WHAT YOU ARE ASKED TO DO: In the records below, find each line holding the word "NoSmartAccount" and copy it.

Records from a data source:
——
(** [X16] A verified challenger payment prompts the target. In a reachable
    state, a transaction response with a hash and a successful receipt for a
    challenge-initiator entry of a live challenge sets [challengerPaid] and
    records the hash, removes the entry from the ledger, and sends the
    challenge message followed by one accept/decline form addressed to the
    target; the form's identifier starts with "challenge-response-" and
    stripping that prefix gives back the key of the challenge, which is how
    the form handler finds it. *)
Theorem verified_initiator_prompts_target s requestId txHash h p cid ch :
  reachable s →
  pendingPayments s !! requestId = Some p →
  type p = challenge_initiator →
  Js.present (challengeId p) = Some cid →
  pendingChallenges s !! cid = Some ch →
  Js.present txHash = Some h →
  let e := TransactionResponse requestId txHash (Receipt true) in
  ∃ formId,
    trace e s
    = [SendMessage (channelId ch) (MsgChallenged (targetId ch) (challengerName ch) h);
       SendInteractionRequest (channelId ch)
         (FormRequest formId ["accept"; "decline"] (targetId ch))]
    ∧ Js.startsWith "challenge-response-" formId = true
    ∧ Js.replace "challenge-response-" "" formId = cid
    ∧ pendingChallenges (next e s) = <[cid := set_challengerPaid h ch]> (pendingChallenges s)
    ∧ pendingPayments (next e s) = delete requestId (pendingPayments s).
Proof.
  intros Hr Hp Hty Hcid Hch Hh e. subst e.
  destruct (reachable_challenge_wf s cid ch Hr Hch) as [Hid _].
  exists ("challenge-response-" ++ cid).
  unfold trace, next, handle, onTransactionResponse, transactionVerified.
  rewrite Hp, Hh, Hty, Hcid, Hch. cbn [fst snd id set_challengerPaid]. rewrite Hid.
  split; [reflexivity|].
  split; [apply startsWith_response|].
  split; [apply replace_response|]. split; reflexivity.
Qed.

Lemma verified_initiator_prompts_target_witness :
  let e := TransactionResponse "challenge-init-challenge-1" (Some "0xA") (Receipt true) in
  ∃ formId,
    trace e (after challengeIssued)
    = [SendMessage "town" (MsgChallenged "bob" "Player" "0xA");
       SendInteractionRequest "town" (FormRequest formId ["accept"; "decline"] "bob")]
    ∧ Js.startsWith "challenge-response-" formId = true
    ∧ Js.replace "challenge-response-" "" formId = "challenge-1"
    ∧ pendingChallenges (next e (after challengeIssued))
      = <["challenge-1" :=
            {| id := "challenge-1"; challengerId := "alice"; challengerName := "Player";
               targetId := "bob"; targetName := "Bob"; wager := 200000;
               challengerPaid := true; targetPaid := false;
               challengerScore := None; targetScore := None; createdAt := 1;
               channelId := "town"; challengerTxHash := Some "0xA";
               targetTxHash := None |}]> (pendingChallenges (after challengeIssued))
    ∧ pendingPayments (next e (after challengeIssued))
      = delete "challenge-init-challenge-1" (pendingPayments (after challengeIssued)).
Proof.
  refine (verified_initiator_prompts_target (after challengeIssued)
            "challenge-init-challenge-1" (Some "0xA") "0xA"
            {| userId := "alice"; type := challenge_initiator;
               challengeId := Some "challenge-1"; paymentChannelId := "town";
               status := pending |}
            "challenge-1"
            {| id := "challenge-1"; challengerId := "alice"; challengerName := "Player";
               targetId := "bob"; targetName := "Bob"; wager := 200000;
               challengerPaid := false; targetPaid := false;
               challengerScore := None; targetScore := None; createdAt := 1;
               channelId := "town"; challengerTxHash := None; targetTxHash := None |}
            _ _ _ _ _ _).
  - apply reachable_after.
  - vm_compute. reflexivity.
  - reflexivity.
  - reflexivity.
  - vm_compute. reflexivity.
  - reflexivity.
Defined.

(** ** Form responses *)

Section Forms.

Lemma map_const_repeat {A B : Type} (x : B) (l : list A) :
  List.map (fun _ => x) l = repeat x (length l).
Proof. induction l as [|a l IH]; [reflexivity | simpl; f_equal; exact IH]. Qed.

Lemma formComponents_accept_only user cid ch prizes cs : ∀ k s,
  existsb isDecline cs = false →
  formComponents user cid ch prizes k cs s
  = (if existsb isAccept cs
     then with_pendingPayments <["challenge-accept-" ++ cid := acceptorPayment user cid ch]> s
     else s,
     List.map (fun _ => SendInteractionRequest (channelId ch)
                          (TransactionRequest ("challenge-accept-" ++ cid)
                             CHALLENGE_FEE user))
       (List.filter isAccept cs)).
Proof.
  induction cs as [|c cs IH]; intros k s Hno; simpl; [reflexivity|].
  simpl in Hno. apply orb_false_iff in Hno as [Hc Hno].
  unfold isDecline in Hc. unfold isAccept at 1 3.
  destruct (isButton c); simpl in *; [|apply IH, Hno].
  destruct (String.eqb (componentId c) "accept"); simpl.
  - rewrite IH by exact Hno. fold (acceptorPayment user cid ch).
    destruct (existsb isAccept cs); [|reflexivity].
    unfold with_pendingPayments; simpl. rewrite insert_insert_eq. reflexivity.
  - rewrite Hc. apply IH, Hno.
Qed.

End Forms.

(** [X17] Accepting a challenge. For a live challenge, a form response from
    the target with at least one accept button and no decline button files
    a pending challenge-acceptor payment under "challenge-accept-" followed
    by the challenge key, and sends the target one payment request of the
    challenge fee per accept button. Nothing else changes: the challenge is
    as it was, whether or not the challenger has paid. *)
Theorem accept_files_acceptor_payment s cid ch components prizes :
  pendingChallenges s !! cid = Some ch →
  existsb isAccept components = true →
  existsb isDecline components = false →
  let e := FormResponse (targetId ch) ("challenge-response-" ++ cid) components prizes in
  let paymentId := "challenge-accept-" ++ cid in
  next e s
  = with_pendingPayments <[paymentId := acceptorPayment (targetId ch) cid ch]> s
  ∧ trace e s
    = repeat (SendInteractionRequest (channelId ch)
                (TransactionRequest paymentId CHALLENGE_FEE (targetId ch)))
        (length (List.filter isAccept components))
  ∧ checkPayment (Some paymentId) (next e s) = PaymentIs pending.
Proof.
  intros Hch Hacc Hdec e paymentId. subst e paymentId.
  unfold trace, next, handle, onFormResponse.
  rewrite startsWith_response, replace_response, Hch, String.eqb_refl.
  rewrite formComponents_accept_only by exact Hdec. rewrite Hacc. cbn [fst snd].
  split; [reflexivity|]. split.
  - apply map_const_repeat.
  - unfold checkPayment.
    change (Js.present (Some ("challenge-accept-" ++ cid)))
      with (Some ("challenge-accept-" ++ cid)).
    cbn [pendingPayments with_pendingPayments]. rewrite lookup_insert_eq. reflexivity.
Qed.

Lemma accept_files_acceptor_payment_witness :
  let s := after (firstn 2 bothPaid) in
  let e := FormResponse "bob" "challenge-response-challenge-1"
             [mkComponent "accept" true] (fun _ => NoSmartAccount) in
  next e s
  = with_pendingPayments
      <["challenge-accept-challenge-1" :=
          {| userId := "bob"; type := challenge_acceptor;
             challengeId := Some "challenge-1"; paymentChannelId := "town";
             status := pending |}]> s
  ∧ trace e s
    = [SendInteractionRequest "town"
         (TransactionRequest "challenge-accept-challenge-1" 200000 "bob")]
  ∧ checkPayment (Some "challenge-accept-challenge-1") (next e s) = PaymentIs pending.
Proof.
  refine (accept_files_acceptor_payment (after (firstn 2 bothPaid)) "challenge-1"
            {| id := "challenge-1"; challengerId := "alice"; challengerName := "Player";
               targetId := "bob"; targetName := "Bob"; wager := 200000;
               challengerPaid := true; targetPaid := false;
               challengerScore := None; targetScore := None; createdAt := 1;
               channelId := "town"; challengerTxHash := Some "0xA";
               targetTxHash := None |}
            [mkComponent "accept" true] (fun _ => NoSmartAccount) _ _ _).
  - vm_compute. reflexivity.
  - reflexivity.
  - reflexivity.
Defined.

(** [X18] Form responses that are ignored. A form response whose request
    identifier does not start with "challenge-response-", or whose challenge
    is not in the live set, or that comes from anyone but the target of the
    challenge, changes nothing and sends nothing, whatever buttons it
    carries. *)
Theorem form_response_ignored s user requestId components prizes :
  Js.startsWith "challenge-response-" requestId = false
  ∨ pendingChallenges s !! Js.replace "challenge-response-" "" requestId = None
  ∨ (∃ ch, pendingChallenges s !! Js.replace "challenge-response-" "" requestId = Some ch
           ∧ user ≠ targetId ch) →
  handle (FormResponse user requestId components prizes) s = (s, [], NoResponse).
Proof.
  unfold handle, onFormResponse.
  intros [H|[H|(ch & H & Hne)]].
  - rewrite H. reflexivity.
  - rewrite H. destruct (Js.startsWith _ _); reflexivity.
  - rewrite H. apply String.eqb_neq in Hne. rewrite Hne.
    destruct (Js.startsWith _ _); reflexivity.
Qed.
——
WRITTEN ANSWER:
             [mkComponent "accept" true] (fun _ => NoSmartAccount) in
            [mkComponent "accept" true] (fun _ => NoSmartAccount) _ _ _).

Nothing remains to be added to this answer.